As a matter of fact, this is the size I usually use. 5B: These are the next size up from 5A, obviously. They feel much like a 5A but, you know, heavier. If you want to play in a heavier style while still using drumsticks that do not feel like you're swinging two baseball bats, these are worth checking out. 2B: If you want to use sticks that feel like you're swinging two baseball bats, then go for it. If you're in a band that's so loud that you need to use these to be heard, best of luck to you and enjoy your hearing aid in a few years. I understand that sometimes when you're starting to learn to play drums you can really get into the loudness of the whole thing, and you just want to smash any drum or cymbal you can get near as hard as you can.

I've been there. But not only can you damage your hearing, you will dent your drumheads and crack your cymbals much faster if you use a stick that's too heavy. You can also develop tendonitis if you push too hard with sticks that are too big for you. Tendonitis is a condition that can end your drumming career. Get a medical encyclopedia and look up tendonitis. It's a bummer. Look up carpal tunnel syndrome too while you have that book out. You could wind up with either of these, or both. 3S: Now you're just being silly. But seriously, drummers in drum corps usually use 3S sticks.

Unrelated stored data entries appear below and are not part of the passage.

(** ** Specification *)

Definition text_for (st : ConnectionState) : string :=
  match st with
  | Connected => "Connected"
  | Connecting => "Connecting..."
  | Reconnecting => "Reconnecting..."
  | Disconnecting => "Disconnecting..."
  | Preparing => "Preparing..."
  | Disconnected | Error | Unknown => "Connect"
  end.

Definition busy (st : ConnectionState) : bool :=
  match st with Connecting | Reconnecting | Disconnecting | Preparing => true | _ => false end.

Definition u64 (n : Z) : Prop := 0 <= n < 2 ^ 64.

(** What is shown belongs to the state. *)
Definition ui_ok (tr : string -> string) (u : Ui) : Prop :=
  m_isConnected u = is_in (m_state u) Connected
  /\ m_isConnectionInProgress u = busy (m_state u)
  /\ m_connectionStateText u = tr (text_for (m_state u))
  /\ u64 (m_sessionRx u) /\ u64 (m_sessionTx u).

Definition shown_backups (l : list UiSignal) : list string :=
  omap (fun e => match e with BackupShown n => Some n | _ => None end) l.

(** Traffic since the last time that a state set the counters back. *)
Fixpoint session (l : list FSignal) (rx tx : Z) : Z * Z :=
  match l with
  | [] => (rx, tx)
  | BytesShown a b :: l' => session l' (wrap64 (rx + a)) (wrap64 (tx + b))
  | Shown st :: l' =>
      if is_in st Connected || is_in st Disconnected then session l' 0 0 else session l' rx tx
  | _ :: l' => session l' rx tx
  end.

(** What the controller of the button makes of signals, each with the last error at
    its time. *)
Definition follow (tr name : string -> string) (l : list (Z * FSignal)) (u : Ui) : Ui :=
  fold_left (fun u '(code, e) => ui_hears tr name code u e) l u.

(** The servers, whether the service runs and what is said of the containers, when an
    event happens. *)
Abbreviation Env := (Servers * bool * (string -> Z))%type.

Definition ui_run `{Storage} (tr : nat -> string -> string) (name : string -> string) (w : UiWorld)
    (l : list (Env * UiEvent)) : UiWorld :=
  fold_left (fun w '(r, ready, container, e) => ui_event r tr name ready container w e) l w.

(** What one signal adds to those of the button. *)
Definition told (name : string -> string) (code : Z) (e : FSignal) : list UiSignal :=
  match e with
  | Shown Connected => [CacheCleared; TrafficChanged; ConnectionStateChanged]
  | Shown Disconnected => [TrafficChanged; ConnectionStateChanged]
  | Shown Error | Shown Unknown => [ConnectionErrorOccurred code; ConnectionStateChanged]
  | Shown _ => [ConnectionStateChanged]
  | BytesShown _ _ => [TrafficChanged]
  | SwitchedToBackup id => [BackupShown (name id)]
  | _ => []
  end.
(** What a call does to its table; [None] where it fails and changes nothing.
    [accepted] are the rules that the tool accepts. *)
Definition documented (accepted : string -> bool) (call : Ipt) (T : Table) : option Table :=
  match call with
  | NewChain c =>
      if T !! c is Some _ then None
      else if (String.length c <=? 28)%nat then Some (<[c := []]> T) else None
  | Flush c => if T !! c is Some _ then Some (<[c := []]> T) else None
  | DeleteChain c =>
      if T !! c is Some [] then
        if bool_decide (c ∈ built_in) || referenced T c then None else Some (delete c T)
      else None
  | ListChain c => if T !! c is Some _ then Some T else None
  | AppendRule c r =>
      if T !! c is Some l then
        if accepted r && jumps_well T r then Some (<[c := l ++ [r]]> T) else None
      else None
  | InsertRule c r =>
      if T !! c is Some l then
        if accepted r && jumps_well T r then Some (<[c := r :: l]> T) else None
      else None
  | DeleteRule c r =>
      if T !! c is Some l then
        if bool_decide (r ∈ l) then Some (<[c := remove_first r l]> T) else None
      else None
  | DeleteNumber c n =>
      if T !! c is Some l then
        match n with
        | S i => if (i <? List.length l)%nat then Some (<[c := delete i l]> T) else None
        | O => None
        end
      else None
  | CheckRule c r =>
      if T !! c is Some l then if bool_decide (r ∈ l) then Some T else None else None
  | ReplaceRule c n r =>
      if T !! c is Some l then
        match n with
        | S i => if (i <? List.length l)%nat && accepted r && jumps_well T r then Some (<[c := <[i := r]> l]> T) else None
        | O => None
        end
      else None
  end.

(** A rule is accepted as one rule, or refused; of other texts (names of several
    addresses, signs of the shell) nothing is said. *)
Inductive Status := Accepted | Refused | Unclear.

#[export] Instance Status_eq_dec : EqDecision Status.
Proof. solve_decision. Defined.

Definition rule_of (call : Ipt) : option string :=
  match call with
  | AppendRule _ r | InsertRule _ r | DeleteRule _ r | CheckRule _ r | ReplaceRule _ _ r => Some r
  | _ => None
  end.

Class Iptables := {
  kernel : Type;
  tables : kernel -> Command -> string -> Table;
  ipt : Command -> string -> Ipt -> kernel -> bool * kernel;
  status : Command -> string -> Status
}.

Definition is_accepted `{Iptables} (cmd : Command) (rule : string) : bool :=
  bool_decide (status cmd rule = Accepted).

Definition clear_rule `{Iptables} (cmd : Command) (rule : string) : bool :=
  bool_decide (status cmd rule <> Unclear).

(** ** Lines of the shell *)

(** A line for one program and one table.  [TopIs] is the pipe that looks for a
    target in the first line of a listing, [DropLater] the one that deletes the next
    rule with that target; without such a rule xargs still calls the tool once, for
    the deletion of a rule without words. *)
Inductive sh :=
| Run (call : Ipt)
| Skip
| Not (a : sh)
| Or (a b : sh)
| And (a b : sh)
| Seq (a b : sh)
| If (c a b : sh)
| TopIs (parent chain : string)
| DropLater (parent chain : string).
(* ===== verification/KillSwitch.v ===== *)
(** * The kill switch

    [KillSwitch] of service/server/killswitch.cpp, on Linux, and the rules that the
    daemon sets for an interface (client/platforms/linux/daemon/
    wireguardutilslinux.cpp), over [Firewall].  The setting of the strict mode is the
    value that is stored; the settings are a map ([SecureSettings]).  Every call
    returns true and does not say so.

    The theorems say what passes: with the kill switch on, in strict mode, and for
    the configuration of an interface; that the strict mode keeps the firewall in
    place in every state of the service; and that in one mode the sites are not
    blocked. *)

From stdpp Require Import base numbers list strings gmap fin_maps.
From Stdlib Require Import ZArith Lia Strings.String Strings.Ascii.
From S2P Require Import Prelude IpAddress Json Config LocalSocket Firewall.
Open Scope string_scope.
Open Scope list_scope.
Open Scope Z_scope.

Section Service.
Context `{Iptables}.

Record KillSwitch := mkKillSwitch {
  firewall : Firewall;
  m_allowedRanges : list string;
  strictKillSwitchEnabled : option bool
}.

Definition set_firewall (w : Firewall) (k : KillSwitch) : KillSwitch :=
  mkKillSwitch w (m_allowedRanges k) (strictKillSwitchEnabled k).

Definition set_ranges (l : list string) (k : KillSwitch) : KillSwitch :=
  mkKillSwitch (firewall k) l (strictKillSwitchEnabled k).

Definition apply_ops (l : list FilterOp) (k : KillSwitch) : KillSwitch :=
  set_firewall (run (ops_actions l) (firewall k)) k.
Lemma ring_counts (times : list Z) (h : PingHelper) (now q : Z) :
  ring times h -> 0 <= q < 2 ^ 16 -> times <> [] \/ q <> 0 ->
  fst (pingReceived now q h) = counts times now q.
Proof.
  intros Hr Hq Hnz. unfold counts, pingReceived.
  pose proof (slot_content times h q Hr) as Hc. cbn zeta in Hc. set (n := Z.of_nat (length times)) in *.
  destruct (last_before n q (2 ^ 16) ltac:(lia)) as [Ei Hi]. set (i := n - 1 - (n - 1 - q) mod 2 ^ 16) in *.
  assert (wrap16 i = q) as Hwi by (unfold wrap16; rewrite Ei, Z.mod_small by lia; done).
  pose proof (mod_16_32 _ _ Ei) as Ei32. unfold PING_STATS_WINDOW.
  destruct Hc as [(j & t & ms & [Hj Hjw] & Ht & Ej & ->)|[Hn [ms ->]]]; cbn [sequence timestamp]; unfold PING_STATS_WINDOW in *.
  - destruct (Z.eqb_spec (wrap16 j) q) as [E|E].
    + assert (i = j) as ->.
      { apply (cong_unique (2 ^ 16) n); [lia|lia|lia|]. rewrite Ei, <- E. unfold wrap16. by rewrite Z.mod_mod. }
      rewrite (proj2 (Z.leb_le 0 j)), (proj2 (Z.leb_le (n - 32) j)) by lia. by rewrite Ht.
    + destruct (Z.leb_spec 0 i), (Z.leb_spec (n - 32) i); try done. destruct E.
      by rewrite (cong_unique 32 n j i) by (lia || congruence).
  - pose proof (Z.mod_pos_bound q 32 ltac:(lia)). destruct (Z.eqb_spec 0 q) as [<-|E].
    { destruct Hnz as [Hnz|]; [|done]. change (0 mod 32) with 0 in Hn. destruct times; [done|]. simpl in n. lia. }
    destruct (Z.leb_spec 0 i), (Z.leb_spec (n - 32) i); try done.
    assert (i mod 32 = i) by (apply Z.mod_small; lia). lia.
Qed.

Lemma foldl_add (l : list Z) (a : Z) : foldl Z.add a l = a + foldr Z.add 0 l.
Proof. revert a. induction l as [|x l IH]; intros a; simpl; [lia|]. rewrite IH. lia. Qed.

Lemma answered_nonneg (l : list PingSendData) : Forall (fun ms => 0 <= ms) (answered l).
Proof.
  apply Forall_forall. intros ms Hms%list_elem_of_In. apply List.filter_In in Hms as [_ Hms].
  apply negb_true_iff, Z.ltb_ge in Hms. done.
Qed.

Lemma sum_bounds (l : list Z) (b : Z) :
  Forall (fun ms => 0 <= ms) l -> Forall (fun ms => ms < b) l ->
  0 <= foldr Z.add 0 l <= Z.of_nat (length l) * b.
Proof. induction 1; intros Hb; simpl; [lia|]. apply Forall_cons in Hb as [? ?]. specialize (IHForall ltac:(done)). lia. Qed.

Lemma maximum_fold (l : list Z) (m : Z) :
  Forall (fun ms => ms < 2 ^ 32 - 1) l ->
  let r := foldl (fun maxRtt ms => if (maxRtt <? ms) && (ms <? 2 ^ 32 - 1) then ms else maxRtt) m l in
  m <= r /\ Forall (fun ms => ms <= r) l /\ (r = m \/ r ∈ l).
Proof.
  intros Hl. revert m. induction Hl as [|x l Hx _ IH]; intros m; simpl; [split_and!; [lia|constructor|by left]|].
  rewrite (proj2 (Z.ltb_lt x (2 ^ 32 - 1)) Hx), andb_true_r.
  destruct (Z.ltb_spec m x); destruct (IH (if m <? x then x else m)) as (H1 & H2 & H3).
  - rewrite (proj2 (Z.ltb_lt m x)) in * by lia. split_and!; [lia|by constructor|].
    right. destruct H3 as [->|H3]; [by left|by right].
  - rewrite (proj2 (Z.ltb_ge m x)) in * by lia. split_and!; [lia|constructor; [lia|done]|].
    destruct H3 as [->|H3]; [by left|right; by right].
Qed.

(** The loss is the share of late pings in the window. *)
Lemma loss_share (now : Z) (h : PingHelper) :
  length (m_pingData h) = 32%nat ->
  exists k, 0 <= k <= 32 /\ (loss now h == k # 32)%Q
    /\ (k = 0 <-> Forall (fun data => lost now data = false) (m_pingData h)).
Proof.
  intros Hlen. set (l := List.filter (lost now) (m_pingData h)). exists (Z.of_nat (length l)).
  assert (length l <= 32)%nat by (rewrite <- Hlen; apply List.filter_length_le).
  split_and!; [lia|lia| |].
  - unfold loss. fold l. destruct (Z.leb_spec (Z.of_nat (length (answered (m_pingData h))) + Z.of_nat (length l)) 0).
    + replace (Z.of_nat (length l)) with 0 by lia. done.
    + replace (_ + _ - _) with (Z.of_nat (length l)) by lia. unfold Qeq, Qdiv. simpl. lia.
  - split.
    + intros E. apply Forall_forall. intros data Hd. apply not_true_is_false. intros Hl.
      assert (In data l) as Hin by (apply List.filter_In; split; [by apply list_elem_of_In|done]).
      destruct l; [done|simpl in E; lia].
    + intros Hd. unfold l. clear - Hd. induction Hd as [|data t Hd _ IH]; [done|]. simpl. by rewrite Hd.
Qed.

A drum corps is a group of drummers that you might see in a parade or during the half time show of a football game. (In a drum corps, one person plays the snare drum, one person plays the bass drum, etc.) They use heavier sticks because they use some different drumming techniques than drummers who use the drum set. These sticks usually are not used on the drum set unless your goal is to play so loud that you drive everyone out of your life and destroy your drumheads and cymbals. Some people use these extra-heavy sticks when they practice on their drum pad so that later, when they use their regular, lighter sticks, they can really fly around the kit and play much faster than they could otherwise. I do not necessarily doubt this, but I never really tried it myself. I'm of the opinion that there are no shortcuts to speed in drumming. Speed ​​can be developed on any stick. Feel free to prove me wrong. I've been wrong before, but I can not remember when.